(** * The k6 JavaScript module layer: resolver, module records, legacy require

    A shallow embedding of the Go package [js/modules] of k6 (resolver and
    module system, the legacy [require], the CommonJS module record and the
    two host-module records), and the properties of the specification that
    can be stated over it.

    Go values are modelled as follows.
    - A pointer to a module record is a constructor of [ModuleRecord] carrying
      an address; the [nil] interface is [NilModule].
    - A Go [map[string]interface{}] is a [gmap string GoAny]; its iteration
      order, which Go leaves unspecified, is the order of [map_to_list].
    - A function returning [(value, error)] returns an [Outcome]; a Go panic
      is the third constructor of [Outcome].
    - Mutable structs are passed in and out explicitly; the resolver, the
      runtime and the legacy require share one [World]. *)

From Stdlib Require Import ZArith Ascii String List Lia.
From stdpp Require Import base option gmap strings list fin_maps.

Local Open Scope string_scope.
Local Open Scope list_scope.

(** ** Go-side values *)

Module Go.

(** The errors this package creates itself, and those it receives from its
    collaborators (loader, compiler, engine). *)
Inductive error :=
| ErrUnknownModule (name : string)
| ErrEmptySpecifier
| ErrExportsMustBeObject
| ErrOther (msg : string).

Definition error_message (e : error) : string :=
  match e with
  | ErrUnknownModule name => "unknown module: " +:+ name
  | ErrEmptySpecifier => "require() can't be used with an empty specifier"
  | ErrExportsMustBeObject => "exports must be an object"
  | ErrOther msg => msg
  end.

(** What a Go panic carries. *)
Inductive PanicValue :=
| PanicMsg (msg : string)
| PanicNilDeref
| PanicIndexOutOfRange
| PanicTypeAssertion
| PanicTypeError (msg : string).

(** The result of a Go call of type [(A, error)] that may also panic. *)
Inductive Outcome (A : Type) :=
| Return (a : A)
| Error (e : error)
| Panic (p : PanicValue).
Arguments Return {A} a.
Arguments Error {A} e.
Arguments Panic {A} p.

* _YOUR ASSIGNMENT_
Above are the entries. Copy exactly the part that opens with the line containing "runtime and the" and closes with the line containing "(** The errors", and no more.

* _RESULT BELOW_
      runtime and the legacy require share one [World]. *)

From Stdlib Require Import ZArith Ascii String List Lia.
From stdpp Require Import base option gmap strings list fin_maps.

Local Open Scope string_scope.
Local Open Scope list_scope.

(** ** Go-side values *)

Module Go.

(** The errors this package creates itself, and those it receives from its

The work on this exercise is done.